Records to process below:

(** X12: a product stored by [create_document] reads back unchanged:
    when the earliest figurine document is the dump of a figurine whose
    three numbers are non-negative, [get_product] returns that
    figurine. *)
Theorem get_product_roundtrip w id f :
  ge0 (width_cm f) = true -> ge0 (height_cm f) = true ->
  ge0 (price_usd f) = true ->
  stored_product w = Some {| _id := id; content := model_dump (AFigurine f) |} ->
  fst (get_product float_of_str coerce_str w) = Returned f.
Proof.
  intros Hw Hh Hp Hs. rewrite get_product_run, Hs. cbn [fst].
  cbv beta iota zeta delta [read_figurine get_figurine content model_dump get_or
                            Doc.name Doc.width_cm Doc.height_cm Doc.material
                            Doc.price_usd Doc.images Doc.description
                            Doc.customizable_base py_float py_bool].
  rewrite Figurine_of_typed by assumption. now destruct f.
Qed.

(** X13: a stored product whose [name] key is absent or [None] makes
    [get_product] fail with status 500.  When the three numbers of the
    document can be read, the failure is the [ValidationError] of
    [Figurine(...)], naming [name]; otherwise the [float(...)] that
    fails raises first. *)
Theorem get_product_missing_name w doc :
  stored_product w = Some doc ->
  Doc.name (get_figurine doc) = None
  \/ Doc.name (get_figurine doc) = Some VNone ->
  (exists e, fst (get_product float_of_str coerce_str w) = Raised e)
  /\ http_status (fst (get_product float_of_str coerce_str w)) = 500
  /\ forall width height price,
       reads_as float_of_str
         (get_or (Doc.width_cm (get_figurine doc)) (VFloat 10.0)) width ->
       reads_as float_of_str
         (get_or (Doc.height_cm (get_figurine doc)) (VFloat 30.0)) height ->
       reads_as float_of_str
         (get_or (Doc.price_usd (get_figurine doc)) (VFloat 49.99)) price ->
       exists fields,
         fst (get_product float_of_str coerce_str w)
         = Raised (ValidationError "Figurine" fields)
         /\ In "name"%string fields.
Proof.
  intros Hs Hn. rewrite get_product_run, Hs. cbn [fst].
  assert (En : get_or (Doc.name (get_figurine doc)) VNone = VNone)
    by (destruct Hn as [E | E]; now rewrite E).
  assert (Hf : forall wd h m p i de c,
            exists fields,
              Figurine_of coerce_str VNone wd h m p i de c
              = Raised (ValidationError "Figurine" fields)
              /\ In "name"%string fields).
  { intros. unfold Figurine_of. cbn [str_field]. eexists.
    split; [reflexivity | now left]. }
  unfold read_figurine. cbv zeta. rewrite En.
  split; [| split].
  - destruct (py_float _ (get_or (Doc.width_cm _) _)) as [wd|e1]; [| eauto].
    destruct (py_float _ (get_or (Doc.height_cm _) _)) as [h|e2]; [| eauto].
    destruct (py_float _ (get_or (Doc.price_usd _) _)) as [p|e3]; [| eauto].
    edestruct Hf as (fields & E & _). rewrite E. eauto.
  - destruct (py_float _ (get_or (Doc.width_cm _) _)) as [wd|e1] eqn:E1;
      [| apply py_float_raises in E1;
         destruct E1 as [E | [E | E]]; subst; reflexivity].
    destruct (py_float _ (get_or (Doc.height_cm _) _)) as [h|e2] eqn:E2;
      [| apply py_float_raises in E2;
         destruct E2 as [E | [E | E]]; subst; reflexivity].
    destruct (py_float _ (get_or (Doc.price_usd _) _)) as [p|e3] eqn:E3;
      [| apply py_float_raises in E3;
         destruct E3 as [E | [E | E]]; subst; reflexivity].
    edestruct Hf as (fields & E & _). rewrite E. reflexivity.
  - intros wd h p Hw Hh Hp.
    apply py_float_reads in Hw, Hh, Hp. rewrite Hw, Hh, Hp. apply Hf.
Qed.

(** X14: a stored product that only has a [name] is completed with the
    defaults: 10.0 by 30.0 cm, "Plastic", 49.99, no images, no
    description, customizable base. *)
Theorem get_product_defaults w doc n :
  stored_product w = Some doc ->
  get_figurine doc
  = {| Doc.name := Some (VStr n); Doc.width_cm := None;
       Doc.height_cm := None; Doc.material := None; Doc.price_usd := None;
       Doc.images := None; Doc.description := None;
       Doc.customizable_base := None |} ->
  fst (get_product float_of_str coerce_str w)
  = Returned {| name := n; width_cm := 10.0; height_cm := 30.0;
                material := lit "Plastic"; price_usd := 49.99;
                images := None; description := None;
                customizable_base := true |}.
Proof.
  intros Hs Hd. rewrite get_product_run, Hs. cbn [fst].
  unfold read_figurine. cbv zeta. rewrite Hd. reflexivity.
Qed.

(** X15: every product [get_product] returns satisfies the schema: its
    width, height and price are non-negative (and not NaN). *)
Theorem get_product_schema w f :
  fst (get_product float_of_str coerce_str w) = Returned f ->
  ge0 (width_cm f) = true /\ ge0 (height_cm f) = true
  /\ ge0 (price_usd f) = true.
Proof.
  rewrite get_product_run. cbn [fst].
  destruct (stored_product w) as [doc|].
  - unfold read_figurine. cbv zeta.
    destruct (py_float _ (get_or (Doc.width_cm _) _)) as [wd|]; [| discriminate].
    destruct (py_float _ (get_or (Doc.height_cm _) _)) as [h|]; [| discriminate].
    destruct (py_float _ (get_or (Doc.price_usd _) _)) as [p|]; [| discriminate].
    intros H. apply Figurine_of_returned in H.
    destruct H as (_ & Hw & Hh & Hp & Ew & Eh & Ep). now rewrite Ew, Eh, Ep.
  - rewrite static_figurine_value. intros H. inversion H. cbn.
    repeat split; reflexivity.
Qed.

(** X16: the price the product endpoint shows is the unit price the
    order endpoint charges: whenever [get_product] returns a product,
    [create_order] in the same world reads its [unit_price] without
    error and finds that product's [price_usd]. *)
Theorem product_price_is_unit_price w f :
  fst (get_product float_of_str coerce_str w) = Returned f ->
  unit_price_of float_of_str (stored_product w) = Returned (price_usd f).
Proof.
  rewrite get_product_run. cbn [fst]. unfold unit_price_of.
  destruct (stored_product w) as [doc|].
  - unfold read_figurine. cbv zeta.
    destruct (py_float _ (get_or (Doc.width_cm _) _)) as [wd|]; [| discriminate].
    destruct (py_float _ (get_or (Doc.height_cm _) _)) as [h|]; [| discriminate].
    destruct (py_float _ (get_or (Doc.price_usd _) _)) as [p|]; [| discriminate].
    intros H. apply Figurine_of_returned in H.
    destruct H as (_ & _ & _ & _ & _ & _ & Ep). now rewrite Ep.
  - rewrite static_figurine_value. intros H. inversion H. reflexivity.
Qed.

End of Records to process.
Records to process below:

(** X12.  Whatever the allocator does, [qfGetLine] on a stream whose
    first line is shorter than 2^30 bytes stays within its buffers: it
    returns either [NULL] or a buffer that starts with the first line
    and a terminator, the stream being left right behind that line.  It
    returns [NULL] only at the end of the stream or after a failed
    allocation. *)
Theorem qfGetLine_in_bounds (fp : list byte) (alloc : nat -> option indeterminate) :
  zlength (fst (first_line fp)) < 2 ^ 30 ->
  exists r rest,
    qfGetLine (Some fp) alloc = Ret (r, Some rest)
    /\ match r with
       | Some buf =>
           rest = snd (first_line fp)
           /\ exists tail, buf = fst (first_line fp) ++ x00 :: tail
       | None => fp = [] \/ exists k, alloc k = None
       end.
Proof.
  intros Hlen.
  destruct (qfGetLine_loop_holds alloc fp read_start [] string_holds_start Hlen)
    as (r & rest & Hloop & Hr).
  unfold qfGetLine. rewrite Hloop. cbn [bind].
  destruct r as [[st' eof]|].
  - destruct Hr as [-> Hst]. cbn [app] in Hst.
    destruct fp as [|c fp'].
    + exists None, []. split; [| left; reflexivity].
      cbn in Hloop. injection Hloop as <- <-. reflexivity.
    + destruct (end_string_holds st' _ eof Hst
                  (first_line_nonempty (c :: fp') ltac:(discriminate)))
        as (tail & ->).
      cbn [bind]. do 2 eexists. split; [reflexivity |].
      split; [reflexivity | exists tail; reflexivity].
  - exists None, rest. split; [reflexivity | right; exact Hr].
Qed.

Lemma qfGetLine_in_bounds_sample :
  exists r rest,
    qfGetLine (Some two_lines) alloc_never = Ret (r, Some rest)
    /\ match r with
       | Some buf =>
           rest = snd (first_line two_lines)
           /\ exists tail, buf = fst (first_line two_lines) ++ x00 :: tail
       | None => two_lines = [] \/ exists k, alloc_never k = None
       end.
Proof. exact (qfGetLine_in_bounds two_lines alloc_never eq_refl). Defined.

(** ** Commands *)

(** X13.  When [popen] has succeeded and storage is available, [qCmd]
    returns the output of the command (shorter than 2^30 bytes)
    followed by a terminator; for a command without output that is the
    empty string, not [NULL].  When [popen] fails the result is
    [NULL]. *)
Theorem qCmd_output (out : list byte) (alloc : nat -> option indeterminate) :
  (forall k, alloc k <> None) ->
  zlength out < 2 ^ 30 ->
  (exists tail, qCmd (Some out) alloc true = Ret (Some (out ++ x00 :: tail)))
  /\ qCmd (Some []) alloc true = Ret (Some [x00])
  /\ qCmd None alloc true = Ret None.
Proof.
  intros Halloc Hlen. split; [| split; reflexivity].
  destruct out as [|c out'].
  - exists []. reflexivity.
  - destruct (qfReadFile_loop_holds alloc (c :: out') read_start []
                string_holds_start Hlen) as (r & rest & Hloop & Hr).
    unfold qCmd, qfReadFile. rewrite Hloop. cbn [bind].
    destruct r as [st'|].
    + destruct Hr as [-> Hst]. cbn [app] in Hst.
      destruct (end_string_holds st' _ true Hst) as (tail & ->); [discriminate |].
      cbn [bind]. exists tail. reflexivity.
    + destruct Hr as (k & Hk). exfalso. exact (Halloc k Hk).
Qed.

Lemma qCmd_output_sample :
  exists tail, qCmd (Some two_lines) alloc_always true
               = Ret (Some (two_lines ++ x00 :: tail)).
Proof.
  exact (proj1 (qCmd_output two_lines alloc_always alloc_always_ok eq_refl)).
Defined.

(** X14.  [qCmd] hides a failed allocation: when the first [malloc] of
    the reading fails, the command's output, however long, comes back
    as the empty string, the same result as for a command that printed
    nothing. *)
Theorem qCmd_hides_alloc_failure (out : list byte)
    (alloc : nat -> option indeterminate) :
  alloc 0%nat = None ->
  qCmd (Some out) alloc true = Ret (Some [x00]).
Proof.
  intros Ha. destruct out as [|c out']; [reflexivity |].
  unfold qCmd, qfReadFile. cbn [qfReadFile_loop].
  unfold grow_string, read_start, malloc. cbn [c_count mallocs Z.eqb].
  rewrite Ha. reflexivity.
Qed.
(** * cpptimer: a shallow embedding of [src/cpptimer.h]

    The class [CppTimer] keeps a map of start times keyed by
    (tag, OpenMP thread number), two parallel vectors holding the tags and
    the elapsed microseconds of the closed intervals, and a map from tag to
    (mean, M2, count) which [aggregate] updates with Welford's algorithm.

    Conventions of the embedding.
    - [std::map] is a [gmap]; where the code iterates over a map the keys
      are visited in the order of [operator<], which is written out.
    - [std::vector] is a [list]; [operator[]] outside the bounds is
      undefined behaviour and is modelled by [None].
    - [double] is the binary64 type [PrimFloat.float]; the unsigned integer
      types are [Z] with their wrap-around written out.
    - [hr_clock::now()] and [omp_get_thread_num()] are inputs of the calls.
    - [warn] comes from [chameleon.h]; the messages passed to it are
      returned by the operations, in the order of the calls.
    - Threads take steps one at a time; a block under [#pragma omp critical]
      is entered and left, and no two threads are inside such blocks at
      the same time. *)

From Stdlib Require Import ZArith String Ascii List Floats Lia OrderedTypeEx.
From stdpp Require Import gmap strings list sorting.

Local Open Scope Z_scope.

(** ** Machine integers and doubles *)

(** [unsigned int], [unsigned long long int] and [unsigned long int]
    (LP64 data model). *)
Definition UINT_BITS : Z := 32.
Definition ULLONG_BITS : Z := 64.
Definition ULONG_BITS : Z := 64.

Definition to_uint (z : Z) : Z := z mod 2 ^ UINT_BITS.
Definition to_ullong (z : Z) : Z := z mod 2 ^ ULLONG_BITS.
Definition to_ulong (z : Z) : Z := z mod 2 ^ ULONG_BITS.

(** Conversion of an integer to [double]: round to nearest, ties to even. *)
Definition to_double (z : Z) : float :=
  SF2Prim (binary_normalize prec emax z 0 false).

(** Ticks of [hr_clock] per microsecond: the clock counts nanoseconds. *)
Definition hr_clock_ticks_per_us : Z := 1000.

End of Records to process.
Records to process below:

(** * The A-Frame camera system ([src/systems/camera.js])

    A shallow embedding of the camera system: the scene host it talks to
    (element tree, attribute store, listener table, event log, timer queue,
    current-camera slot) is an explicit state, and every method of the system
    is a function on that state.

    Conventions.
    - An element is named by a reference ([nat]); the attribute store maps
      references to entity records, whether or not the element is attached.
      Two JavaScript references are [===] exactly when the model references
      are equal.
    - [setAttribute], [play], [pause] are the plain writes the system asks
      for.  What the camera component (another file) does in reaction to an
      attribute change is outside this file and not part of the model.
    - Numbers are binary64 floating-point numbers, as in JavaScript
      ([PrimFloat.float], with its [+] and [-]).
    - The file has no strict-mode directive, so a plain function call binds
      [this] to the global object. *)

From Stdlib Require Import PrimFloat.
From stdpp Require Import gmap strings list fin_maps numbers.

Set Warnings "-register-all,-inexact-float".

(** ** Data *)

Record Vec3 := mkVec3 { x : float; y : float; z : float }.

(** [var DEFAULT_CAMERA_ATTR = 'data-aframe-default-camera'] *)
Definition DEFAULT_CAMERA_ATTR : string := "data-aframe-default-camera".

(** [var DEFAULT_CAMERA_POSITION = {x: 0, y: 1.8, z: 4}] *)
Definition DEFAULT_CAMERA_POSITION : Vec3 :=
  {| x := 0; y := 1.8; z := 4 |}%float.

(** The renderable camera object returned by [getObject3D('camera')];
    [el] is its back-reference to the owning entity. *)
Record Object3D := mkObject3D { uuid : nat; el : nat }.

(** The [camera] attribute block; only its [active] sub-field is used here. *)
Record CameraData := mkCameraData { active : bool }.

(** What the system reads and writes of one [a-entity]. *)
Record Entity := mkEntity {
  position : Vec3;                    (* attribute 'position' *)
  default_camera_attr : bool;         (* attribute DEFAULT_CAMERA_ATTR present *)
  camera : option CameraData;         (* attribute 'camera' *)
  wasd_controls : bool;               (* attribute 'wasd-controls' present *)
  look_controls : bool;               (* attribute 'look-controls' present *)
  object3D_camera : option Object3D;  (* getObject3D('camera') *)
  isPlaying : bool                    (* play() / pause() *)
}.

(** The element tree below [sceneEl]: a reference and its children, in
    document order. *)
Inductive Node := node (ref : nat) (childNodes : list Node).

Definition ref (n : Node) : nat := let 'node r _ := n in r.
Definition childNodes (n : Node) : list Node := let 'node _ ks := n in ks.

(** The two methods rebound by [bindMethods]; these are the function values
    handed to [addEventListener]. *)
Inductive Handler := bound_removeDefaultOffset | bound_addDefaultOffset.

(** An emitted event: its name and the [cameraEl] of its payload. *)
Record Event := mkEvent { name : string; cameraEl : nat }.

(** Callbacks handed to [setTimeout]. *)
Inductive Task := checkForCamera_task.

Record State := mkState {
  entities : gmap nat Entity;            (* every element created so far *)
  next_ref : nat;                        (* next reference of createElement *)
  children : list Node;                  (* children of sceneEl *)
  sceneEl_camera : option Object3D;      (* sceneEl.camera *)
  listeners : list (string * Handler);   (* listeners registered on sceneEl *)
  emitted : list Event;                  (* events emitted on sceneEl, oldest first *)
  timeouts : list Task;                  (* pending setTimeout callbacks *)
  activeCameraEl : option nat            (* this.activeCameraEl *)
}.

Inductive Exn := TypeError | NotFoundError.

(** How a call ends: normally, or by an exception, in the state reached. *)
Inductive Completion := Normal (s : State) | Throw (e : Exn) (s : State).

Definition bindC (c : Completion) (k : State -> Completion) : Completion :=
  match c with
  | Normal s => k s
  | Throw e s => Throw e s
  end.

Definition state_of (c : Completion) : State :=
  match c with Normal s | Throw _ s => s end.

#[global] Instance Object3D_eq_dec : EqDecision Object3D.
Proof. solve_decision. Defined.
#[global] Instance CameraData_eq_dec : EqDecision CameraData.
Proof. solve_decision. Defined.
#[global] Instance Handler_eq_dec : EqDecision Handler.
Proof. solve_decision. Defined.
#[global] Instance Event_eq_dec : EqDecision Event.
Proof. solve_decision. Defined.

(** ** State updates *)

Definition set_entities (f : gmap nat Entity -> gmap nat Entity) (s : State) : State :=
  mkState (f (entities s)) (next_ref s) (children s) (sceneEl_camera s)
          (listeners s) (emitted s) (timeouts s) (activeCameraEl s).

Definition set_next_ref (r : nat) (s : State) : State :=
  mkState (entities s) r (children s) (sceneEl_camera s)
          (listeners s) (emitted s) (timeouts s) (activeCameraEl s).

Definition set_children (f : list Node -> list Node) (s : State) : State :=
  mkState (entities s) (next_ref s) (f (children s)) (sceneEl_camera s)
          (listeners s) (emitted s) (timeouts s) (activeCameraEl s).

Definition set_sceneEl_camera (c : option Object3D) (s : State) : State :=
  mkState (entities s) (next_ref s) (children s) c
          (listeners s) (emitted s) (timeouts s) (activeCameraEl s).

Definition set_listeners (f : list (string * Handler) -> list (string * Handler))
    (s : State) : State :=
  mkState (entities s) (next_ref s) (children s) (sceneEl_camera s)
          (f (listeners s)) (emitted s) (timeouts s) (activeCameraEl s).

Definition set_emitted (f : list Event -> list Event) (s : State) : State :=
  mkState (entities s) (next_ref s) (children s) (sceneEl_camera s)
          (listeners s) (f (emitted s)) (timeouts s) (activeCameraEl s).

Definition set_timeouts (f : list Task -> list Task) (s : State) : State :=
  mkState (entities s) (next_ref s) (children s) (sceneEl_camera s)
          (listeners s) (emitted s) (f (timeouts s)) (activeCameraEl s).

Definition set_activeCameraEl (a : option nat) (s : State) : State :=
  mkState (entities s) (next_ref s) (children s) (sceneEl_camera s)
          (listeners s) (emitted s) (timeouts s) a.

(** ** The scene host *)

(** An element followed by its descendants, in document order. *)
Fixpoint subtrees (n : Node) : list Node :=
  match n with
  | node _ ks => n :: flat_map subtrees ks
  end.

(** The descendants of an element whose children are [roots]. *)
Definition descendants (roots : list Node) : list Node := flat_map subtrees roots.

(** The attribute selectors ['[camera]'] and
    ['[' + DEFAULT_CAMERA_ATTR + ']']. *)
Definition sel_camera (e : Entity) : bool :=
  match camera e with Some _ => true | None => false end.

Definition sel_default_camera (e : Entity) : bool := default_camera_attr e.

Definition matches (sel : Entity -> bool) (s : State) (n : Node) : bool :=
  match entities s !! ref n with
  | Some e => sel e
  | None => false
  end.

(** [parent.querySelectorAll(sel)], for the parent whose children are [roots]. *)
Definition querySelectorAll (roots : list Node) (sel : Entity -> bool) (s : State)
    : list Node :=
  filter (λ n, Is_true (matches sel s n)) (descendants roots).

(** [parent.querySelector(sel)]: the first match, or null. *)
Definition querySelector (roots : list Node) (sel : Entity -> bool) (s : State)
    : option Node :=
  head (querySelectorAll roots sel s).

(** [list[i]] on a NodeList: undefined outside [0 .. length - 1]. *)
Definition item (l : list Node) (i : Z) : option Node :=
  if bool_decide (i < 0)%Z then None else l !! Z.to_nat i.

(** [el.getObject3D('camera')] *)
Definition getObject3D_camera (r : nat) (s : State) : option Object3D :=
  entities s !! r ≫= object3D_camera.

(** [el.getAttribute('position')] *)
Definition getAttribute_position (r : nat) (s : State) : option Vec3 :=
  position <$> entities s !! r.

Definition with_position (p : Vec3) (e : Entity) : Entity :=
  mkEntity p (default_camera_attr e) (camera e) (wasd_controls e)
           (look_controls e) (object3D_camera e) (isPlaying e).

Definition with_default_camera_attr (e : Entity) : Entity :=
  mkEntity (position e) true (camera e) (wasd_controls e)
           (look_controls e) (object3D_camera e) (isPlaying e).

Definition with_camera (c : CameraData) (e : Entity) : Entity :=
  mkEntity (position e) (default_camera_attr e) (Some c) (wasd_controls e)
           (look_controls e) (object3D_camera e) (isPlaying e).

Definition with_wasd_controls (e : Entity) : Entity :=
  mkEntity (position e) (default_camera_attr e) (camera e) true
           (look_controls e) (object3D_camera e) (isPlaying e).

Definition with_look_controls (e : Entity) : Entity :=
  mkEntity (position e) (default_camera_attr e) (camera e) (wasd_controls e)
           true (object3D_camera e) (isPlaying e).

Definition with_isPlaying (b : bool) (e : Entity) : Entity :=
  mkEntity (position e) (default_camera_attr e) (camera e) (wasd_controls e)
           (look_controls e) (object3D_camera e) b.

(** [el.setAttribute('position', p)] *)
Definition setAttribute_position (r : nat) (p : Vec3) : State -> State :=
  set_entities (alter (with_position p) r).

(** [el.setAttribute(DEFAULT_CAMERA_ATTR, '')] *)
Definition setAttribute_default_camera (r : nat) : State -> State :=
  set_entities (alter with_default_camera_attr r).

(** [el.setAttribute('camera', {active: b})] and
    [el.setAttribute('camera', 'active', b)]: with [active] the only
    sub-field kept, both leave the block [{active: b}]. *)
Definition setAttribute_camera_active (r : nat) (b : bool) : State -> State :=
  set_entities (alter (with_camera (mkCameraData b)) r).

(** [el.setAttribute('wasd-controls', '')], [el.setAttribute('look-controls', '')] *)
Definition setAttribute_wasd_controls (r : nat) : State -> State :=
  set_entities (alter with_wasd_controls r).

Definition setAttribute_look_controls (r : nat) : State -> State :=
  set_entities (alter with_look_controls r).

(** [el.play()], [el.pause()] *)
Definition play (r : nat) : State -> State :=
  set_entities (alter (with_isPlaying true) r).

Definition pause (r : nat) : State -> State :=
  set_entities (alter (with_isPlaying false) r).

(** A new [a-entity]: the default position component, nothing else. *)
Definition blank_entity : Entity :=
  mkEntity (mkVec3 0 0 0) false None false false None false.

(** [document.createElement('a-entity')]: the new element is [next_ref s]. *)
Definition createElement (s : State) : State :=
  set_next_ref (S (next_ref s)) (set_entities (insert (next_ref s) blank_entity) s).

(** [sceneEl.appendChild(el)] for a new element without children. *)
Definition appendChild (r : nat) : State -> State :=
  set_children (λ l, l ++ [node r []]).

End of Records to process.

What the exercise asks: In the entries above, count the lines that contain the string "Inductive" and reply with the number only.

Solution for this problem: 5